Wacker erweitert Dienstleistungen für nukleinsäurebasierte Arzneimittel

Wacker baut sein Angebot für Biotech- und Biopharma-Kunden mit Contract Research Services für nukleinsäurebasierte Arzneimittel aus. Damit will der Konzern die CDMO-Dienstleistungen seiner Biotech-Sparte ergänzen.

Wissenschaftlerin in weißem Kittel pipettiert Proben in einem hellen Labor
ie Forschungsdienstleistung übernimmt ein Wissenschaftlerteam im Biotechnology Center in München.

Die Auftragsforschung (Contract Research Services, CRS) übernimmt ein Team von Wissenschaftlerinnen und Wissenschaftlern im Biotechnology Center von Wacker, das 2025 auf dem Campus der Konzernforschung in München eröffnet wurde. Das Team unterstützt Kunden beim Herstellen kleiner Mengen von Plasmid-DNA (pDNA), RNA (Ribonukleinsäure) und Lipidnanopartikeln (LNP) in Forschungsqualität für präklinische In-vitro- und In-vivo-Studien, mit einem klaren Weg für die spätere Skalierung auf die GMP-konforme klinische Versorgung.

Neben der Produktion von pDNA, RNA und LNP-Formulierungen hat das CRS-Team vor, Dienstleistungen im Bereich Konstruktdesign anzubieten, darunter das Design von Plasmid- und RNA-Konstrukten sowie RNA-Engineering und -Optimierung über bewährte Partner (UTR-, Poly(A)- und Cap-Optimierung).
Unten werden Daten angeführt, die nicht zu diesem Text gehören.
(* ===== verification/IngestProps.v ===== *)
(** * What ingestion does to a store

    The effect of a run on the readable contents, for every store that keeps the laws of
    [MemStore]: a run on a plain store with an embedder that answers succeeds, a second one
    adds nothing, and only a trusted author's commits retire nodes. *)

From S2P Require Import Prelude Bytes Externs Text Str Belnap Identity Node Float Edge Trailers Frontmatter Index.
From S2P Require Import Kv Shred Store StoreSpec StoreContents Supersession StoreInterface Assert Query QueryProps Search Display Git Docs Ingest IngestBuild.

(** ** Contents after a batch *)

Section contents.
Context `{Blake3, Hex}.
Implicit Types (c : conts).

Lemma put_nodes_dom (ns : list MemoryNode) c :
  dom (c_nodes (foldl c_put_node c ns)) = dom (c_nodes c) ∪ list_to_set (compute_id <$> ns) ∧
  c_known (foldl c_put_node c ns) = c_known c ∪ list_to_set (compute_id <$> ns) ∧
  c_edges (foldl c_put_node c ns) = c_edges c ∧ c_meta (foldl c_put_node c ns) = c_meta c.
Proof.
  revert c. induction ns as [|n ns IH]; intros c; cbn [foldl fmap list_fmap list_to_set]; [split_and!; solve [done|symmetry; apply right_id_L, _]|].
  destruct (IH (c_put_node c n)) as (-> & -> & -> & ->). unfold c_put_node. cbn [c_nodes c_known c_edges c_meta].
  rewrite dom_insert_L. unfold node_id, MemoryNode_identified.
  split_and!; [by rewrite (comm_L _ {[_]}), (assoc_L (∪))..|done|done].
Qed.

Lemma put_edges_dom es c :
  dom (c_edges (foldl c_put_edge c es)) = dom (c_edges c) ∪ list_to_set (edge_ident <$> es) ∧
  c_nodes (foldl c_put_edge c es) = c_nodes c ∧ c_known (foldl c_put_edge c es) = c_known c ∧
  c_meta (foldl c_put_edge c es) = c_meta c.
Proof.
  revert c. induction es as [|e es IH]; intros c; cbn [foldl fmap list_fmap list_to_set]; [split_and!; solve [done|symmetry; apply right_id_L, _]|].
  destruct (IH (c_put_edge c e)) as (-> & -> & -> & ->). unfold c_put_edge. cbn [c_nodes c_known c_edges c_meta].
  rewrite dom_insert_L. split_and!; [by rewrite (comm_L _ {[_]}), (assoc_L (∪))|done..].
Qed.

Lemma commit_dom c ns es :
  dom (c_nodes (c_commit c ns es)) = dom (c_nodes c) ∪ list_to_set (compute_id <$> ns) ∧
  c_known (c_commit c ns es) = c_known c ∪ list_to_set (compute_id <$> ns) ∧
  dom (c_edges (c_commit c ns es)) = dom (c_edges c) ∪ list_to_set (edge_ident <$> es) ∧
  c_meta (c_commit c ns es) = c_meta c.
Proof.
  unfold c_commit. set (kept := filter _ es). destruct (put_nodes_dom ns c) as (Hn & Hk & He & Hm).
  destruct (put_edges_dom kept (foldl c_put_node c ns)) as (-> & -> & -> & ->). rewrite Hn, Hk, He, Hm.
  split_and!; [done..| |done]. apply set_eq. intros i. rewrite !elem_of_union, !elem_of_list_to_set, !list_elem_of_fmap.
  split; [intros [Hi|(e & -> & [_ Hin]%list_elem_of_filter)]; eauto|].
  intros [Hi|(e & -> & Hin)]; [by left|]. destruct (c_demoting c e) eqn:Hd; [left|right; exists e; split; [done|by apply list_elem_of_filter]].
  apply elem_of_dom. unfold c_demoting in Hd. destruct (c_edges c !! edge_ident e); [by eexists|]. by rewrite andb_false_r in Hd.
Qed.

(** ** A run of supersessions *)

Inductive sups_run c : list Edge → conts → Prop :=
| run_nil : sups_run c [] c
| run_cons e es r c1 c' : sup_step c e r c1 → sups_run c1 es c' → sups_run c (e :: es) c'.

Lemma sup_step_dom c e r c' : sup_step c e r c' → (∀ i n, c_nodes c !! i = Some n → compute_id n = i) →
  dom (c_nodes c') = dom (c_nodes c) ∧ c_known c ⊆ c_known c' ⊆ c_known c ∪ {[e_to e]} ∧ c_meta c' = c_meta c ∧
  (∀ i n, c_nodes c' !! i = Some n → compute_id n = i) ∧
  (∀ i n, c_nodes c' !! i = Some n → c_nodes c !! i = Some n ∨ e_kind e = Supersedes ∧ e_quarantined e = false ∧ i = e_to e) ∧
  dom (c_edges c') = dom (c_edges c) ∪ (if is_ok r then {[edge_ident e]} else ∅).
Proof.
  intros [ | | | | | | |target (Hk & Hq & Hne) Hf Ht Hp Hc] Hid; cbn [is_ok]; [split_and!; [done|done|apply union_subseteq_l|done|exact Hid|auto|symmetry; apply right_id_L, _]..|].
  unfold c_supersede. assert (node_id (superseded_target e target) = e_to e) as Hsid
    by (rewrite superseded_target_id; by apply Hid).
  case_bool_decide; unfold c_put_node, c_put_edge; cbn [c_nodes c_known c_edges c_meta]; rewrite ?Hsid, ?dom_insert_L.
  - split_and!; [|apply union_subseteq_r|by rewrite (comm_L (∪))|done| | |by rewrite (comm_L (∪))].
    + apply elem_of_dom_2 in Ht. by apply subseteq_union_1_L, singleton_subseteq_l.
    + intros i n Hn. rewrite lookup_insert in Hn. case_decide; [by simplify_eq|auto].
    + intros i n Hn. rewrite lookup_insert in Hn. case_decide; [by simplify_eq; auto|auto].
  - split_and!; [done|done|apply union_subseteq_l|done|exact Hid|auto|by rewrite (comm_L (∪))].
Qed.
(** The edges that retire other checkpoints of the height *)
Definition reorg_edges (cp_id : ContentHash) (cp_key : string) (prior : list (ContentHash * string)) : list Edge :=
  omap (λ p, if bool_decide (p.2 = cp_key) then None
             else Some (make_edge cp_id p.1 Supersedes Ingest now_ms (Some "re-org: same height, new hash"))) prior.
(** The link to the block before, when the hashes chain *)
Definition spine_edge (cp_id : ContentHash) (prev : option (string * ContentHash)) (parent_hash : string) : list Edge :=
  match prev with
  | Some (prev_hash, prev_id) =>
    if bool_decide (prev_hash = parent_hash) then [make_edge cp_id prev_id TemporalNext Ingest now_ms (Some prev_hash)] else []
  | None => []
  end.

Definition block_graph (contract_ids : gmap string ContentHash) (w : Walk) (b : BlockRecord)
    : result IngestError (MemoryNode * list MemoryNode * list Edge * nat) :=
  let valid_from := saturating_mul64 (bk_timestamp_secs b) 1000 in
  let? cp := chain_node Node.ChainCheckpoint (checkpoint_key chain_id (bk_number b) (bk_hash b)) (checkpoint_content b) valid_from now_ms em in
  let? g := rfold (tx_step contract_ids (compute_id cp) valid_from (bk_number b)) ([cp], spine_edge (compute_id cp) (wk_prev w) (bk_parent_hash b), O) (bk_txs b) in
  Ok (cp, g.1.1, g.1.2, g.2).

Definition walk_block (contract_ids : gmap string ContentHash) (w : Walk) (b : BlockRecord) : stm T IngestError Walk :=
  let! g := slift (block_graph contract_ids w b) in
  let '(cp, nodes, edges, events) := g in
  let cp_id := compute_id cp in
  let cp_key := checkpoint_key chain_id (bk_number b) (bk_hash b) in
  let supersessions := reorg_edges cp_id cp_key (default [] (wk_by_height w !! bk_number b)) in
  let! _ := on_store (ms_commit nodes edges) in
  let! counts := apply_supersessions supersessions in
  let cursor := {| cu_chain_id := chain_id; cu_next_block := inc64 (bk_number b) |} in
  let! _ := write_chain_cursor cursor in
  sret {| wk_cursor := cursor; wk_by_height := push_height (wk_by_height w) (bk_number b) (cp_id, cp_key);
          wk_prev := Some (bk_hash b, cp_id); wk_blocks := S (wk_blocks w); wk_events := wk_events w + events;
          wk_reorgs := wk_reorgs w + counts.1; wk_rejected := wk_rejected w + counts.2 |}.

(** The loop over [n..=to_block]; [None] when the fuel runs out *)
Fixpoint walk_blocks (contract_ids : gmap string ContentHash) (to_block : Z) (fuel : nat) (n : Z) (w : Walk) (t : T) : option (T * result IngestError Walk) :=
  if to_block <? n then Some (t, Ok w)
  else
    match fuel with
    | O => None
    | S fuel =>
      match source n with
      | Err e => Some (t, Err e)
      | Ok None => Some (t, Ok w)
      | Ok (Some b) =>
        match walk_block contract_ids w b t with
        | (t, Err e) => Some (t, Err e)
        | (t, Ok w) => walk_blocks contract_ids to_block fuel (inc64 n) w t
        end
      end
    end.

Definition events_start (from_block : option Z) (t : T) : result IngestError Z :=
  match from_block with
  | Some b => Ok b
  | None => rmap (λ o, default 0 (cu_next_block <$> o)) (read_chain_cursor t chain_id)
  end.

Definition first_walk (start : Z) (checkpoints : list MemoryNode) : Walk :=
  {| wk_cursor := {| cu_chain_id := chain_id; cu_next_block := start |}; wk_by_height := foldl height_step ∅ checkpoints;
     wk_prev := None; wk_blocks := 0; wk_events := 0; wk_reorgs := 0; wk_rejected := 0 |}.
Definition event_report (w : Walk) : ChainEventReport :=
  {| ev_blocks := wk_blocks w; ev_events := wk_events w; ev_reorgs_superseded := wk_reorgs w;
     ev_supersessions_rejected := wk_rejected w; ev_cursor := wk_cursor w |}.

(** [ingest_chain_events] after the watch list is normalized; the fuel is the number of
    heights up to [to_block]. *)
Definition walk_events (from_block : option Z) (to_block : Z) (t : T) : option (T * result IngestError ChainEventReport) :=
  match (let? start := events_start from_block t in
         let? contracts := active_chain_nodes t ChainContract in
         let? checkpoints := active_chain_nodes t Node.ChainCheckpoint in
         Ok (start, contracts, checkpoints)) with
  | Err e => Some (t, Err e)
  | Ok (start, contracts, checkpoints) =>
    (λ p, (p.1, rmap event_report p.2)) <$>
      walk_blocks (foldl contract_step ∅ contracts) to_block (Z.to_nat (to_block - start + 1)) start (first_walk start checkpoints) t
  end.
End runs.

Definition ingest_chain_events {T} `{MemStore T, Blake3, Serde EventCursor} (source : BlockSource) (chain_id : Z) (watch : list string)
    (from_block : option Z) (to_block : Z) (em : Embedder) (now_ms : Timestamp) (t : T) : option (T * result IngestError ChainEventReport) :=
  walk_events source chain_id (list_to_set (norm_hex <$> watch)) em now_ms from_block to_block t.
(** A name that is one path component and holds nothing a shell or a path gives meaning to *)
Definition safe_name (name : bytes) : Prop :=
  name ≠ [] ∧ name ≠ as_bytes "." ∧ name ≠ as_bytes ".." ∧ (length name ≤ 100)%nat ∧ Forall (λ b, is_name_byte b = true) name.

Lemma is_safe_repo_name_iff name : is_safe_repo_name name = true ↔ safe_name name.
Proof.
  unfold is_safe_repo_name, safe_name. change (as_bytes ".") with [dot_byte]. change (as_bytes "..") with [dot_byte; dot_byte].
  rewrite Forall_forall. setoid_rewrite list_elem_of_In. destruct (_ || _) eqn:E.
  - rewrite !orb_true_iff, !bool_decide_eq_true in E. split; [done|]. intros (? & ? & ? & ? & _). lia || naive_solver lia.
  - rewrite !orb_false_iff, !bool_decide_eq_false in E. rewrite forallb_forall. destruct E as [[[? ?] ?] ?].
    split; [intros Hf; split_and!; [done..|lia|done]|by intros (_ & _ & _ & _ & ?)].
Qed.

Lemma safe_name_plain name : safe_name name → slash_byte ∉ name ∧ newline ∉ name ∧ Byte.x00 ∉ name ∧ Byte.x20 ∉ name.
Proof.
  intros (_ & _ & _ & _ & Hb). rewrite Forall_forall in Hb. split_and!; intros Hin; by apply Hb in Hin.
Qed.

Lemma allowed_repo_spec (full_name repo : string) :
  allowed_repo full_name = Some repo ↔ full_name = allowed_owner +:+ "/" +:+ repo ∧ slash_byte ∉ as_bytes allowed_owner ∧ safe_name (as_bytes repo).
Proof.
  unfold allowed_repo. destruct (split_once slash_byte (as_bytes full_name)) as [[owner name]|] eqn:Hs.
  - apply split_once_spec in Hs as [Hf Ho]. case_bool_decide as He; cbn [negb].
    + subst owner. destruct (is_safe_repo_name name) eqn:Hn; cbn [negb].
      * apply is_safe_repo_name_iff in Hn. split.
        -- intros [= <-]. rewrite as_bytes_string. split_and!; [|done|done]. apply (inj as_bytes). by rewrite Hf, !as_bytes_app, as_bytes_string.
        -- intros (E & _ & _). f_equal. rewrite E, !as_bytes_app in Hf. apply app_inv_head in Hf. injection Hf as Hf.
           apply (inj as_bytes). by rewrite as_bytes_string.
      * split; [done|]. intros (E & _ & Hr). rewrite E, !as_bytes_app in Hf. apply app_inv_head in Hf. injection Hf as Hf.
        rewrite <-Hf in Hn. apply is_safe_repo_name_iff in Hr. congruence.
    + split; [done|]. intros (E & Hns & _). destruct He. rewrite E, !as_bytes_app in Hf.
      assert (split_once slash_byte (as_bytes allowed_owner ++ slash_byte :: as_bytes repo) = Some (as_bytes allowed_owner, as_bytes repo)) as H1
        by (by apply split_once_spec).
      assert (split_once slash_byte (as_bytes allowed_owner ++ slash_byte :: as_bytes repo) = Some (owner, name)) as H2
        by (apply split_once_spec; done).
      congruence.
  - apply split_once_none in Hs. split; [done|]. intros (-> & _ & _). destruct Hs. rewrite !as_bytes_app. apply elem_of_app. right. by left.
Qed.
Lemma allowed_repo_safe full repo : allowed_repo full = Some repo → safe_name (as_bytes repo).
Proof. intros (_ & _ & Hs)%allowed_repo_spec. done. Qed.
Definition set_vectors (tenant : string) (v : VectorsEntry) (m : Manifest) : option Manifest :=
  '(i, e) ← list_find (λ e, te_tenant e = tenant) (mf_tenants m);
  Some {| mf_format := mf_format m; mf_name := mf_name m; mf_source_date_ms := mf_source_date_ms m; mf_builder := mf_builder m;
          mf_spec_sha256 := mf_spec_sha256 m; mf_skills_lock_sha256 := mf_skills_lock_sha256 m; mf_sources := mf_sources m;
          mf_tenants := <[i := {| te_tenant := te_tenant e; te_file := te_file e; te_sha256 := te_sha256 e; te_nodes := te_nodes e;
                                  te_edges := te_edges e; te_vectors := Some v |}]> (mf_tenants m);
          mf_bundle_digest := mf_bundle_digest m |}.
Definition with_manifest (m : Manifest) (b : BuiltCorpus) : BuiltCorpus :=
  {| bc_manifest := m; bc_tenants := bc_tenants b; bc_vector_files := bc_vector_files b; bc_skills_lock := bc_skills_lock b |}.

(** The text the importer would embed for a node *)
Definition node_text (n : MemoryNode) : string := from_utf8_lossy (n_content n).

Definition embed_node (em : Embedder) (tenant : string) (total : nat) (vectors : list (list f32)) (n : MemoryNode) : stm embedding CorpusError (list (list f32)) :=
  λ '(b, log), match em_embed em (node_text n) with
               | Err e => ((b, log), Err (CorpusEmbed (EmbedError_display e)))
               | Ok v => ((b, log ++ [(tenant, S (length vectors), total)]), Ok (vectors ++ [vv_data v]))
               end.

Definition embed_tenant (em : Embedder) (weights_sha256 : string) (files : list TenantFile) (t : TenantFile) : stm embedding CorpusError (list TenantFile) :=
  let! text := slift (ok_or (from_utf8 (tf_bytes t)) (CorpusSerde (utf8_error (tf_bytes t)))) in
  let! bundle := slift (decode (string_of_bytes (trim_end (as_bytes text)))) in
  let! vectors := sfold (embed_node em (tf_tenant t) (length (s_nodes bundle))) [] (s_nodes bundle) in
  let! b := slift (encode_vectors vectors (em_dim em)) in
  let file := vectors_file (tf_tenant t) in
  let v := {| ve_file := file; ve_sha256 := sha256_hex b; ve_encoding := ENCODING_F16LE; ve_model := em_model_id em; ve_dim := em_dim em;
              ve_weights_sha256 := weights_sha256 |} in
  λ '(built, log), match set_vectors (tf_tenant t) v (bc_manifest built) with
                   | None => ((built, log), Err (CorpusSerde ("tenant " +:+ tf_tenant t +:+ " not in the manifest")))
                   | Some m => ((with_manifest m built, log), Ok (files ++ [{| tf_tenant := tf_tenant t; tf_rel_path := file; tf_bytes := b |}]))
                   end.

Definition embed_vectors (em : Embedder) (weights_sha256 : string) : stm embedding CorpusError unit :=
  if bool_decide (em_dim em = O) || bool_decide (MAX_DIM < em_dim em)%nat then
    sfail (CorpusEmbed ("unsupported embedding dimension " +:+ decimal (Z.of_nat (em_dim em))))
  else
    let! tenants := sread (λ st, Ok (bc_tenants st.1)) in
    let! files := sfold (embed_tenant em weights_sha256) [] tenants in
    λ '(b, log),
      let b := {| bc_manifest := bc_manifest b; bc_tenants := bc_tenants b; bc_vector_files := files; bc_skills_lock := bc_skills_lock b |} in
      match compute_digest (bc_manifest b) with
      | Err e => ((b, log), Err e)
      | Ok d => ((with_manifest (with_digest d (bc_manifest b)) b, log), Ok tt)
      end.

(** ** Writing *)

Inductive FsWrite := CreateDirAll (path : string) | WriteFile (path : string) (b : bytes).

(** One write, which fails as [io] says *)
Definition fs_do (io : FsWrite → option string) (w : FsWrite) : stm (list FsWrite) CorpusError unit :=
  λ log, match io w with Some e => (log, Err (CorpusIo e)) | None => (log ++ [w], Ok tt) end.

Definition write_corpus (fs : Files) (io : FsWrite → option string) (built : BuiltCorpus) (out_dir : string) : stm (list FsWrite) CorpusError unit :=
  let put rel b := fs_do io (WriteFile (path_join out_dir rel) b) in
  let! _ := slift (if path_exists fs out_dir then
                     let? l := map_err CorpusIo (dir_entries fs out_dir) in
                     if bool_decide (l = []) then Ok tt else Err (CorpusIo (out_dir +:+ " is not empty"))
                   else Ok tt) in
  let! _ := fs_do io (CreateDirAll (path_join out_dir TENANTS_DIR)) in
  let! _ := sfold (λ _ t, put (tf_rel_path t) (tf_bytes t)) tt (bc_tenants built ++ bc_vector_files built) in
  let! _ := match bc_skills_lock built with Some lock => put SKILLS_LOCK_FILE lock | None => sret tt end in
  let! _ := put NOTICE_FILE (as_bytes (notice (bc_manifest built))) in
  let! text := slift (manifest_to_json (bc_manifest built)) in
  put MANIFEST_FILE (as_bytes text).
End files.
End nodes.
Die Wissenschaftler führen zudem das Screenen von Lipidbibliotheken und das Formulieren von LNP durch und bieten funktionelle Assays sowie analytische Dienstleistungen an. Der Konzern will seine Auftragsforschung noch erweitern. Im nächsten Schritt sollen über das Angebot für nukleinsäurebasierte Impfstoffe und Therapeutika hinaus auch proteinbasierte CRS folgen.